After identifying a Tweet from an eyewitness who shared a photo of the flames, Dataminr sent an alert that beat the news and company announcement by an hour-and-a-half. During those vital 90 minutes, more Tweets came out with images of the fire, which was visible for miles.
To tap into the true power of the alert, the journalist can follow additional Tweets about the incident and reach out to the people who posted the images via their Twitter accounts. That first contact can lead to a phone interview for a story or even a live broadcast.
Value Citizen Journalists
In Social Media's Impact on Journalism, David Squires at the University of Southern California explains that the impact of social media on journalism is the connection journalists get with their readers. "Journalism has moved from its organized and old format of newspaper to a new format that anyone can easily create."
A recent fire in Sao Paulo, for instance, didn't break on the evening news. Instead, citizen journalists began sharing details, photos, and videos on Twitter as flamed engulfed the structure. Videos from an eyewitness on a nearby balcony captured a dramatic video of the fire, which ultimately engulfed the 26-story building and led to its collapse. After early Tweets triggered a Dataminr alert, journalists could interact with local witnesses who were sharing the story online.

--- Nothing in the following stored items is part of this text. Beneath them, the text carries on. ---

(** *** The audio queue has no capacity *)

Lemma run_on_chunks w t c n :
  unbounded w ->
  _pipeline_task (sat w) = Some t ->
  items (_audio_queue (sat (run w (List.repeat (OnChunk c) n))))
  = items (_audio_queue (sat w)) ++ List.repeat c n.
Proof.
  revert w. induction n as [|n IH]; intros w Hu Ht; cbn.
  - now rewrite app_nil_r.
  - change (List.fold_left step (List.repeat (OnChunk c) n)
              (fst (on_chunk c w)))
      with (run (fst (on_chunk c w)) (List.repeat (OnChunk c) n)).
    rewrite IH.
    + rewrite (on_chunk_spec _ _ Hu), Ht. cbn. now rewrite <- app_assoc.
    + change (unbounded (step w (OnChunk c))). now apply step_unbounded.
    + now apply on_chunk_keeps_tasks.
Qed.

Lemma queue_after_chunks tones c n :
  length (items (_audio_queue
                   (sat (run (initial tones)
                             (List.repeat (OnChunk c) (S n))))))
  = S n.
Proof.
  cbn [List.repeat]. unfold Voip.run. cbn [List.fold_left].
  change (List.fold_left step (List.repeat (OnChunk c) n) ?w)
    with (run w (List.repeat (OnChunk c) n)).
  rewrite (run_on_chunks _ 0%nat); try reflexivity.
  rewrite List.length_app, List.repeat_length. cbn. lia.
Qed.

(** C2 (amended): the audio queue is a FIFO without a limit.  In every
    reachable state [on_chunk] succeeds; when no pipeline task is
    registered it empties the queue first and leaves exactly the new
    chunk, otherwise it appends the chunk to what is queued. *)
Theorem C2_on_chunk_always_enqueues tones ls audio_bytes :
  let w := run (initial tones) ls in
  snd (on_chunk audio_bytes w) = Ok tt
  /\ items (_audio_queue (sat (fst (on_chunk audio_bytes w))))
     = match _pipeline_task (sat w) with
       | None => [audio_bytes]
       | Some _ => items (_audio_queue (sat w)) ++ [audio_bytes]
       end.
Proof.
  intros w. rewrite (on_chunk_spec _ _ (run_unbounded tones ls)).
  fold w. now destruct (_pipeline_task (sat w)).
Qed.
(** *** Deadlines *)

Lemma asyncio_timeout_within delay o :
  (dur o <= delay)%Q -> asyncio_timeout delay o = o.
Proof.
  intros H. unfold asyncio_timeout.
  now rewrite (proj2 (Qle_bool_iff _ _) H).
Qed.

Lemma asyncio_timeout_exceeded delay o :
  (delay < dur o)%Q ->
  asyncio_timeout delay o = {| res := Raise TimeoutError; dur := delay |}.
Proof.
  intros H. unfold asyncio_timeout.
  destruct (Qle_bool (dur o) delay) eqn:E; [| reflexivity].
  apply Qle_bool_iff in E. exfalso. now apply (Qlt_not_le _ _ H).
Qed.

Lemma asyncio_timeout_dur delay o : (dur (asyncio_timeout delay o) <= delay)%Q.
Proof.
  unfold asyncio_timeout.
  destruct (Qle_bool (dur o) delay) eqn:E; cbn.
  - now apply Qle_bool_iff.
  - apply Qle_refl.
Qed.

(** C3 (amended): the 30-second deadline is on the await that accepts
    audio into the pipeline, and on nothing else.  That await adds at most
    30 seconds to a cycle: when it ends in time the cycle goes on with
    whatever it returned, and when it would take longer the cycle ends at
    the deadline through the timeout handler.  The awaits before it
    ([async_set_config], the listening tone) and after it (the error tone,
    the wait for [_tts_done]) last as long as the awaited call takes; the
    wait for [_tts_done] goes on, whatever time has passed, until
    [_tts_done] is set or an exception is raised into the task. *)
Theorem C3_deadline_covers_accepting s o :
  (let '(s', l, n, spent) := resume_pipeline s AtAccept o in
   (spent <= _PIPELINE_TIMEOUT_SEC)%Q
   /\ if Qle_bool (dur o) _PIPELINE_TIMEOUT_SEC
      then spent = dur o
      else spent = _PIPELINE_TIMEOUT_SEC
           /\ n = Finish (Ok tt)
           /\ l = [SuperDisconnect; SetIsActive false;
                   SetState WAITING_FOR_INPUT]
           /\ _pipeline_task s' = None
           /\ items (_audio_queue s') = []
           /\ transport s' = None)
  /\ snd (resume _load_pcm s AtSetConfig o) = dur o
  /\ snd (resume _load_pcm s AtListeningTone o) = dur o
  /\ snd (resume _load_pcm s AtErrorTone o) = dur o
  /\ (if _tts_done s
      then snd (resume _load_pcm s AtTtsDone o) = dur o
      else match res o with
           | Ok _ =>
               resume _load_pcm s AtTtsDone o
               = (s, [], Suspend AtTtsDone, 0%Q)
           | Raise _ => snd (resume _load_pcm s AtTtsDone o) = dur o
           end).
Proof.
  split; [| split; [| split; [| split]]].
  - cbn [resume].
    pose proof (asyncio_timeout_dur _PIPELINE_TIMEOUT_SEC o) as Hle.
    unfold asyncio_timeout in *.
    destruct (Qle_bool (dur o) _PIPELINE_TIMEOUT_SEC) eqn:E.
    + destruct (res o).
      * destruct (after_accept s) as [[s1 l1] n1]. now split.
      * destruct (leave_try s [] (Raise e)) as [[s1 l1] n1]. now split.
    + cbn [res dur]. unfold leave_try. cbn [disconnect].
      rewrite clear_audio_queue_spec. cbn. repeat split. apply Qle_refl.
  - cbn [resume]. destruct (res o); [| reflexivity].
    now destruct (tone_enabled (_tones s) LISTENING).
  - cbn [resume].
    destruct (play_tone s LISTENING (2 # 10)%Q (res o)) as [[s1 l1] r].
    now destruct r.
  - cbn [resume].
    now destruct (play_tone s ERROR 0%Q (res o)) as [[s1 l1] r].
  - cbn [resume]. destruct (_tts_done s), (res o); reflexivity.
Qed.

Because they are already disseminating information about the event publicly, an onlooker can easily transition to a citizen journalist when a reporter contacts him or her for more details on what they witnessed.
Build the Complete Story
Tools like Dataminr are vital in helping journalists surface early signals of what could become news and succeed in the modern media industry. By assembling the right arsenal of digital tools, you can stay at the forefront with timely, accurate and informative reporting—and that's what quality journalism is all about.